Она говорила по-итальянски с мисс Ловлес. Было одиннадцать часов вечера. На
озере и вокруг дома царила такая тишина, что обе женщины, должно быть,
чувствовали себя в безопасности; лишь они одни не спали во всем Жерсо.
Родольф сообразил, что немота служанки была вынужденной хитростью. Судя по
тому, как они говорили по-итальянски, это был их родной язык. Родольф
заключил из этого, что они выдавали себя за англичанок из каких-то тайных
побуждений.
"Это итальянки-эмигрантки, - подумал он, - изгнанницы, без сомнения,
имеющие основания опасаться австрийской или сардинской полиции.
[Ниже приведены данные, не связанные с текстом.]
Context (root : rstr) (Habs : is_absolute root = true).
(** The real path of a file has no links on the way, and a link is none. *)
Context (real_prefix : forall l k, real (l ++ k) -> real l).
Context (canonical_real : forall p t dest, canonicalize_path p = Ok t -> strip_prefix t root = Some dest -> real dest /\ Forall (fun n => n <> [dot; dot]) dest).
Context (link_not_real : forall d l p q, fs_read_dir d = Ok l -> (p, IsSymlink) ∈ l -> strip_prefix p root = Some q -> ~ real q).

Definition links_ok (b : VfsBuilder) : Prop := wf_entries (root_entries b) /\ root_path b = root /\ links_real (root_entries b).

Lemma add_dir_links b p b' : links_ok b -> add_dir b p = Ok b' -> links_ok b'.
Proof.
  intros (Hw & Hr & Hl) Hadd. pose proof (add_dir_grows _ _ _ Hw Hadd) as [Hw' Hr' _]. split_and!; [done|congruence|].
  assert (exists parts, strip_prefix p (root_path b) = Some parts) as [parts Hs] by (unfold add_dir, path_relative_root in Hadd; destruct (strip_prefix p (root_path b)); [eauto|done]).
  destruct (add_dir_spec b p parts b' Hw Hs Hadd) as [_ Hv]. intros q dest. rewrite Hv. destruct (decide _); [done|]. apply Hl.
Qed.

Lemma add_file_links b p data b' : links_ok b -> add_file b p data = Ok b' -> links_ok b'.
Proof.
  intros (Hw & Hr & Hl). unfold add_file, path_relative_root. destruct (match file_offsets b !! checksum data with Some off => (file_offsets b, off) | None => _ end) as [offsets off].
  destruct (parent p) as [dir|]; cbn [unwrap rbind]; [|done]. destruct (strip_prefix dir (root_path b)) as [parts|]; cbn [rbind]; [|done].
  destruct (file_name p) as [n|]; cbn [unwrap rbind]; [|done]. set (f := File _). destruct (in_dir parts (add_entry f) (root_entries b)) as [es'|] eqn:Hin; cbn [rbind]; [|done].
  intros [= <-]. destruct (in_dir_add parts f _ _ Hw I Hin) as (Hw' & _ & Hv). split_and!; [done|done|]. intros q dest. cbn [root_entries]. rewrite Hv.
  destruct (decide _); [done|]. destruct (decide _); [done|]. apply Hl.
Qed.

Lemma add_symlink_links b p t b' d l : links_ok b -> fs_read_dir d = Ok l -> (p, IsSymlink) ∈ l -> canonicalize_path p = Ok t -> add_symlink b p t = Ok b' -> links_ok b'.
Proof.
  intros (Hw & Hr & Hl) Hd Hin Ht Hadd. destruct (add_symlink_grows b p t b' Hw Hadd) as ([Hw' Hr' _] & dir & n & parts & dest & Hp & Hn & Hs & Hdest & Hv).
  split_and!; [done|congruence|]. intros q dest'. rewrite Hv. destruct (decide (q = parts ++ [n])) as [->|_]; [|destruct (decide _); [done|apply Hl]]. intros [= <-].
  rewrite Hr in Hs, Hdest. pose proof (strip_prefix_file p dir n root parts Hp Hn Hs) as Hq. split; [by eapply link_not_real|].
  destruct (canonical_real p t dest Ht Hdest) as [Hreal Hdd]. split; [done|]. apply Forall_and. split; [|done]. by apply (strip_prefix_plain (Root [] root) t).
Qed.

Lemma add_disk_entry_links add_sub b p t b' d l :
  (forall b p b', links_ok b -> add_sub b p = Ok b' -> links_ok b') -> links_ok b -> fs_read_dir d = Ok l -> (p, t) ∈ l -> add_disk_entry add_sub b p t = Ok b' -> links_ok b'.
Proof.
  intros Hsub Hb Hd Hin. assert (forall x b', (let! file_bytes := fs_read x in add_file b p file_bytes) = Ok b' -> links_ok b') as Hfile.
  { intros x b1. destruct (fs_read x); cbn [rbind]; [|done]. by apply add_file_links. }
  destruct t; cbn [add_disk_entry]; [by apply Hsub|apply Hfile| |by intros [= <-]]. destruct (canonicalize_path p) as [target|] eqn:Ht; cbn [rbind]; [|done].
  destruct (add_symlink b p target) as [b1|err] eqn:Hl; [intros [= <-]; by eapply add_symlink_links|]. destruct err; try done. destruct (bool_decide _); [|done].
  destruct (fs_is_file target); [apply Hfile|]. by intros [= <-].
Qed.

Lemma recursive_links fuel b p b' : links_ok b -> add_dir_recursive_internal fuel b p = Ok b' -> links_ok b'.
Proof.
  revert b p b'. induction fuel as [|fuel IH]; intros b p b' Hb; cbn [add_dir_recursive_internal]; [done|]. destruct (add_dir b p) as [b1|] eqn:Hd; cbn [rbind]; [|done].
  pose proof (add_dir_links _ _ _ Hb Hd) as Hb1. destruct (fs_read_dir p) as [l|] eqn:Hl; cbn [rbind]; [|done].
  assert (forall l0 b0, (forall x, x ∈ l0 -> x ∈ l) -> links_ok b0 -> add_disk_entries (add_dir_recursive_internal fuel) b0 l0 = Ok b' -> links_ok b') as Hall; [|by apply Hall].
  induction l0 as [|[p0 t0] l0 IHl]; intros b0 Hsub Hb0; cbn [add_disk_entries]; [by intros [= <-]|].
  destruct (add_disk_entry _ b0 p0 t0) as [b2|] eqn:He; cbn [rbind]; [|done]. apply IHl; [intros x Hx; apply Hsub; by right|].
  eapply (add_disk_entry_links _ b0 p0 t0 b2 p l IH Hb0 Hl); [apply Hsub; by left|done].
Qed.

(** the links of a directory of the disk are stored in a form in which the
    search is correct and ends: every link names a real path, on which there is
    no other link. *)
Theorem built_links_canonical fuel b d b' :
  links_ok b -> add_dir_recursive fuel b d = Ok b' -> canonical_links (Root (root_entries b') (root_path b')) /\ wf_entries (root_entries b').
Proof.
  intros Hb. unfold add_dir_recursive. destruct (canonicalize_path d) as [d'|]; cbn [rbind]; [|done]. intros Hadd.
  destruct (recursive_links _ _ _ _ Hb Hadd) as (Hw & Hr & Hl). split; [|done]. by apply links_real_canonical.
Qed.
End Served.

(** ** Offsets *)

Section Offsets.
Context {D : Disk}.

Fixpoint add_files (b : VfsBuilder) (l : list (rstr * list Z)) : result VfsBuilder :=
  match l with
  | [] => Ok b
  | (p, data) :: l => let! b := add_file b p data in add_files b l
  end.
(* ===== verification/Ipc.v ===== *)
(** * Messages between processes: src/crates/node/ops/ipc.rs

    Messages are JSON texts that end in a newline.  The reader of the pipe and
    the JSON libraries are the interfaces [AsyncBufRead] and [Json]: the first
    gives what it has buffered, or nothing yet, and is told how much of it was
    used; the second parses in place, so that it also says what it leaves in
    the bytes it was given. *)

From S2P Require Import Prelude.

Inductive poll (A : Type) := Pending | Ready (a : A).
Arguments Pending {A}.
Arguments Ready {A} a.

Class AsyncBufRead (R : Type) := {
  poll_fill_buf : R -> poll (result (list Z)) * R;
  consume : R -> nat -> R;
  (** A write to the first bytes of the buffer, through the slice of it. *)
  overwrite : R -> list Z -> R
}.

Class Json := {
  value : Type;
  Null : value;
  (** [serde_json::to_writer]. *)
  to_writer : value -> result (list Z);
  (** [simd_json::from_slice], and the slice afterwards. *)
  from_slice : list Z -> result value * list Z
}.

Definition newline : Z := 10.

(** ** Searching a byte *)

(** [haystack.iter().position(|&b| b == needle)]. *)
Fixpoint position (needle : Z) (haystack : list Z) : option nat :=
  match haystack with
  | [] => None
  | b :: haystack => if b =? needle then Some O else S <$> position needle haystack
  end.

(** What [memchr] is but on aarch64. *)
Definition memchr (needle : Z) (haystack : list Z) : option nat := position needle haystack.

Module Neon.
(** Pointers are addresses of 64 bits; [str.as_ptr()] is [start]. *)
Definition wrapping_add (ptr n : Z) : Z := (ptr + n) mod 2 ^ 64.

Section Memchr.
Context (str : list Z) (start : Z) (c : Z).

Definition deref (ptr : Z) : Z := default 0 (str !! Z.to_nat (ptr - start)).
Definition index (ptr : Z) : nat := Z.to_nat (ptr - start).

(** The loops that look at one byte at a time, up to an aligned address or up
    to the end; [inr] is where the pointer is then. *)
Fixpoint bytes_loop (aligned : bool) (fuel : nat) (end_ ptr : Z) : option (nat + Z) :=
  match fuel with
  | O => None
  | S fuel =>
      if (ptr <? end_) && negb (aligned && (Z.land ptr 15 =? 0)) then
        if deref ptr =? c then Some (inl (index ptr)) else bytes_loop aligned fuel end_ (wrapping_add ptr 1)
      else Some (inr ptr)
  end.

(** [vld1q_u8], and [vceqq_u8] with the byte in every lane: all ones or zero. *)
Definition load (ptr : Z) : list Z := (fun i => deref (ptr + Z.of_nat i)) <$> seq 0 16.
Definition compare_lanes (chunk : list Z) : list Z := (fun b => if b =? c then 255 else 0) <$> chunk.

(** A lane of 64 bits: eight bytes, the first the least significant. *)
Definition lane (n : nat) (v : list Z) : Z := foldr (fun b acc => b + 256 * acc) 0 (take 8 (drop (8 * n) v)).

Fixpoint trailing_zeros (n : nat) (x : Z) : Z :=
  match n with O => 0 | S n => if Z.odd x then 0 else 1 + trailing_zeros n (Z.div2 x) end.

(** Sixteen bytes at a time. *)
Fixpoint chunk_loop (fuel : nat) (end_ ptr : Z) : option (nat + Z) :=
  match fuel with
  | O => None
  | S fuel =>
      if wrapping_add ptr 16 <=? end_ then
        let comparison := compare_lanes (load ptr) in
        let result0 := lane 0 comparison in
        if negb (result0 =? 0) then Some (inl (index ptr + Z.to_nat (trailing_zeros 64 result0 / 8))%nat)
        else
          let result1 := lane 1 comparison in
          if negb (result1 =? 0) then Some (inl (index ptr + 8 + Z.to_nat (trailing_zeros 64 result1 / 8))%nat)
          else chunk_loop fuel end_ (wrapping_add ptr 16)
      else Some (inr ptr)
  end.

(** [neon_memchr] of the whole haystack; [Some None] says that it is not there. *)
Definition neon_memchr : option (option nat) :=
  let end_ := wrapping_add start (Z.of_nat (length str)) in
  let fuel := S (length str) in
  match bytes_loop true fuel end_ start with
  | None => None
  | Some (inl i) => Some (Some i)
  | Some (inr ptr) =>
      match chunk_loop fuel end_ ptr with
      | None => None
      | Some (inl i) => Some (Some i)
      | Some (inr ptr) =>
          match bytes_loop false fuel end_ ptr with
          | None => None
          | Some (inl i) => Some (Some i)
          | Some (inr _) => Some None
          end
      end
  end.
End Memchr.
End Neon.

(** ** The stream *)

Section Ipc.
Context {R : Type} `{!AsyncBufRead R} `{!Json}.

Record IpcJsonStream := IpcStream { pipe : R; buffer : list Z }.

(** [write_msg]: what is written to the pipe. *)
Definition write_msg (msg : value) : result (list Z) :=
  let! buf := to_writer msg in
  Ok (buf ++ [newline]).

(** The future of [read_msg_inner], with what it borrows. *)
Record ReadMsgInner := ReadMsg { reader : R; buf : list Z; json : option value; read : nat }.

Definition read_msg_inner (s : IpcJsonStream) : ReadMsgInner := ReadMsg (pipe s) (buffer s) None O.

(** The block that computes [(done, used)] from what is available. *)
Definition take_line (available : list Z) (st : ReadMsgInner) : result (bool * nat) * ReadMsgInner :=
  match memchr newline available with
  | Some i =>
      if (read st =? 0)%nat then
        let '(v, bytes) := from_slice (take (i + 1) available) in
        let r := overwrite (reader st) bytes in
        match v with
        | Ok v => (Ok (true, i + 1)%nat, ReadMsg r (buf st) (Some v) (read st))
        | Throw e => (Throw e, ReadMsg r (buf st) (json st) (read st))
        end
      else (Ok (true, i + 1)%nat, ReadMsg (reader st) (buf st ++ take (i + 1) available) (json st) (read st))
  | None => (Ok (false, length available), ReadMsg (reader st) (buf st ++ available) (json st) (read st))
  end.

(** The loop; [None] when the fuel is not enough. *)
Fixpoint read_msg_internal (fuel : nat) (st : ReadMsgInner) : option (poll (result nat) * ReadMsgInner) :=
  match fuel with
  | O => None
  | S fuel =>
      let '(available, r) := poll_fill_buf (reader st) in
      let st := ReadMsg r (buf st) (json st) (read st) in
      match available with
      | Pending => Some (Pending, st)
      | Ready (Throw e) => Some (Ready (Throw e), st)
      | Ready (Ok available) =>
          let '(line, st) := take_line available st in
          match line with
          | Throw e => Some (Ready (Throw e), st)
          | Ok (done_, used) =>
              let st := ReadMsg (consume (reader st) used) (buf st) (json st) (read st + used) in
              if done_ || (used =? 0)%nat then Some (Ready (Ok (read st)), ReadMsg (reader st) (buf st) (json st) O)
              else read_msg_internal fuel st
          end
      end
  end.

(** [.await]: the future is polled until it is ready. *)
Fixpoint await (polls fuel : nat) (st : ReadMsgInner) : option (result nat * ReadMsgInner) :=
  match polls with
  | O => None
  | S polls =>
      match read_msg_internal fuel st with
      | None => None
      | Some (Pending, st) => await polls fuel st
      | Some (Ready n, st) => Some (n, st)
      end
  end.

Definition read_msg (fuel : nat) (s : IpcJsonStream) : option (result value * IpcJsonStream) :=
  match await fuel fuel (read_msg_inner s) with
  | None => None
  | Some (Throw e, st) => Some (Throw e, IpcStream (reader st) (buf st))
  | Some (Ok nread, st) =>
      if (nread =? 0)%nat then Some (Ok Null, IpcStream (reader st) (buf st))
      else
        match json st with
        | Some v => Some (Ok v, IpcStream (reader st) [])
        | None =>
            let '(v, bytes) := from_slice (take nread (buf st)) in
            match v with
            | Ok v => Some (Ok v, IpcStream (reader st) [])
            | Throw e => Some (Throw e, IpcStream (reader st) (bytes ++ drop nread (buf st)))
            end
        end
  end.

(** A number of messages, one after the other. *)
Fixpoint read_msgs (fuel n : nat) (s : IpcJsonStream) : option (list (result value) * IpcJsonStream) :=
  match n with
  | O => Some ([], s)
  | S n =>
      match read_msg fuel s with
      | None => None
      | Some (v, s) => match read_msgs fuel n s with Some (vs, s) => Some (v :: vs, s) | None => None end
      end
  end.

Fixpoint write_msgs (msgs : list value) : result (list Z) :=
  match msgs with
  | [] => Ok []
  | m :: msgs => let! a := write_msg m in let! b := write_msgs msgs in Ok (a ++ b)
  end.
End Ipc.

(** ** The search with vector instructions *)

Lemma position_app c l l' :
  position c (l ++ l') = match position c l with Some j => Some j | None => (fun j => length l + j)%nat <$> position c l' end.
Proof.
  induction l as [|b l IH]; cbn [app position length]; [by destruct (position c l')|].
  destruct (b =? c); [done|]. rewrite IH. destruct (position c l); [done|]. by destruct (position c l').
Qed.

Lemma position_None c l : position c l = None <-> c ∉ l.
Proof.
  induction l as [|b l IH]; cbn [position]; [split; [by intros _ ?%not_elem_of_nil|done]|].
  rewrite not_elem_of_cons. destruct (Z.eqb_spec b c) as [->|N]; [split; [done|by intros []]|].
  destruct (position c l); cbn; split; try done; [|naive_solver]. intros [_ H]. by apply IH in H.
Qed.

Section Vector.
Import Neon.
Context (str : list Z) (start c : Z).

#[local] Abbreviation n := (length str).

(** Where the byte is from an index on. *)
Definition from (i : nat) : option nat := (fun j => i + j)%nat <$> position c (drop i str).

Lemma from_0 : from 0 = position c str.
Proof. unfold from. rewrite drop_0. by destruct (position c str). Qed.

Lemma from_end : from n = None.
Proof. unfold from. by rewrite drop_all. Qed.

(** What is found when the next bytes are looked at. *)
Lemma from_block i m :
  (i + m <= n)%nat ->
  from i = match position c (take m (drop i str)) with Some j => Some (i + j)%nat | None => from (i + m) end.
Proof.
  intros L. unfold from at 1. rewrite <- (take_drop m (drop i str)) at 1. rewrite position_app.
  destruct (position c (take m (drop i str))) as [j|]; [done|]. unfold from. rewrite drop_drop, length_take, length_drop.
  rewrite Nat.min_l by lia. destruct (position c (drop (i + m) str)); cbn; [|done]. f_equal. lia.
Qed.

Definition at_ (i : nat) : Z := start + Z.of_nat i.

(** A result of a loop that starts at an index: the byte, or an index up to
    which it is not. *)
Definition finds (i : nat) (r : nat + Z) : Prop :=
  match r with
  | inl j => from i = Some j
  | inr p => exists k, p = at_ k /\ (i <= k <= n)%nat /\ from i = from k
  end.

Lemma finds_trans i k r : (i <= k)%nat -> from i = from k -> finds k r -> finds i r.
Proof.
  intros L E. destruct r as [j|p]; cbn; [by rewrite E|]. intros (k' & -> & L' & E'). exists k'.
  split_and!; [done|lia|lia|congruence].
Qed.

Context (Hs : 0 <= start) (Ht : start + Z.of_nat n + 16 < 2 ^ 64).

Lemma index_at i : index start (at_ i) = i.
Proof. unfold index, at_. lia. Qed.

Lemma add_at i m : (i <= n)%nat -> (m <= 16)%nat -> wrapping_add (at_ i) (Z.of_nat m) = at_ (i + m).
Proof. intros L M. unfold wrapping_add, at_ in *. rewrite Z.mod_small; lia. Qed.

Lemma end_at : wrapping_add start (Z.of_nat n) = at_ n.
Proof. unfold wrapping_add, at_. rewrite Z.mod_small; lia. Qed.
(** The error that [_write] returns, if it does. *)
Definition refused (s : state) : option jserr :=
  if ending s then Some ERR_STREAM_WRITE_AFTER_END
  else if destroyed s then Some (ERR_STREAM_DESTROYED "write")
  else None.

Definition _write (report : bool) (v : value) (enc : jsstr) (c : cb) (s : state) : out :=
  match refused s with
  | Some er => Go (nextTick (TCallBack c er) s) (ErrorOrDestroy er true :: (if report then [ReturnFalse] else []))
  | None => writeOrBuffer report v enc c (set_pendingcb (pendingcb s + 1) s)
  end.

(** [write] with a callback or without one. *)
Definition write (v : value) (encoding : jsval) (c : option Z) (s : state) : out :=
  match write_args s v encoding with
  | Throw er => Raise s er
  | Ok (v, enc) => _write true v enc (from_option Fn Nop c) s
  end.

Definition setDefaultEncoding (encoding : jsval) (s : state) : out :=
  let encoding := match encoding with JString e => JString (toLowerCase e) | v => v end in
  match encoding with
  | JString e => if isEncoding encoding then Go (set_defaultEncoding e s) [] else Raise s ERR_UNKNOWN_ENCODING
  | _ => Raise s ERR_UNKNOWN_ENCODING
  end.

(** ** The sink *)

(** [doWrite] up to the call; [vs] are the chunks it carries. *)
Definition doWrite (l : Z) (vs : list value) (c : cb) (s : state) : out :=
  let s := s |> set_writelen l |> set_writecb (Some c) |> set_writing true |> set_sync true in
  if destroyed s then Go s [Onwrite (Some (ERR_STREAM_DESTROYED "write")); SyncFalse]
  else Call (set_sunk (sunk s ++ vs) s) InSink [SyncFalse].
Lemma inv_perform s a p : inv s Program -> only_calls_back a s = true -> perform o a s = Some p -> holds p.
Proof.
  intros V Al P. pose proof (i_control _ _ V) as C. remember Program as m eqn:Em.
  destruct C as [I K|k' I L K|ph k l m E W S L K Hm|ph k' n Cl Hn W L K]; simplify_eq.
  - assert (a = AReturn \/ a <> AReturn) as [->|Na] by (destruct a; auto).
    + cbn in P. destruct (konts s) as [|[c k] l] eqn:E; [done|]. simplify_eq. apply (inv_return s c); [done|done|].
      apply Forall_cons in K as [[_ L] K]. by apply control_stream.
    + apply (perform_idle s a); [destruct V; by constructor|by apply accounts_program, V|done|done].
  - unfold only_calls_back in Al. rewrite E in Al. destruct a; try done; cbn in P.
    + apply bool_decide_eq_true in Al as [c Ec]. assert (settle (onwrite o er s) [] = p) as <- by congruence. by eapply sink_onwrite.
    + rewrite E in P. simplify_eq. apply (inv_return s InSink); [done|done|]. destruct ph.
      * destruct W as (De & I & T). apply control_stream; [done| |done]. by constructor.
      * by apply (control_clear _ (Loop a i) k 0); [|lia|..].
      * by apply (control_clear _ Vectored k 0); [|lia|..].
Qed.

Lemma inv_new encoding : inv (WritableState encoding) Program.
Proof.
  constructor; try done.
  - constructor; try done; cbn; try lia; try by intros. intros a r. unfold array. cbn. destruct a as [|[]]; cbn; by intros ?%not_elem_of_nil.
  - apply control_program; [|done]. by split_and!.
  - by constructor; intros.
Qed.

Theorem inv_reachable encoding s m : reachable encoding s m -> inv s m.
Proof.
  induction 1 as [|s k s' m _ IH E|s a s' m _ IH Al E].
  - apply inv_new.
  - pose proof (inv_advance s k IH) as H. by rewrite E in H.
  - by apply (inv_perform s a (s', m)).
Qed.
End Inv.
Они ожидают
наступления ночи, чтобы гулять и разговаривать в полной безопасности".
Тотчас же Родольф лег на землю и пополз вдоль изгороди, как змея, пока
ему не удалось найти проход между двумя кустами акаций. Рискуя разорвать
платье и оцарапать спину, он пробрался сквозь изгородь, когда мнимая мисс
Фанни и ее мнимонемая служанка находились на другом конце аллеи; затем,
когда они приблизились на расстояние двадцати шагов, по-прежнему не видя
его, так как он скрывался в тени изгороди, довольно ярко освещенной луной,
Родольф внезапно поднялся.
- Не бойтесь меня, - сказал он по-французски, - я не шпион. Вы
эмигрантки, я догадался об этом. А я француз; один ваш взгляд приковал меня
к Жерсо.
Внезапно Родольф почувствовал острую боль от стального лезвия,
вонзившегося ему в бок, и упал навзничь.
- Nel lago con pietra , - шепнула ужасная
немая.
- Ax, Джина! - воскликнула итальянка.
- Она промахнулась, - сказал Родольф, извлекая из раны стилет,
натолкнувшийся на ребро. - Но чуточку повыше, и он попал бы прямо в сердце.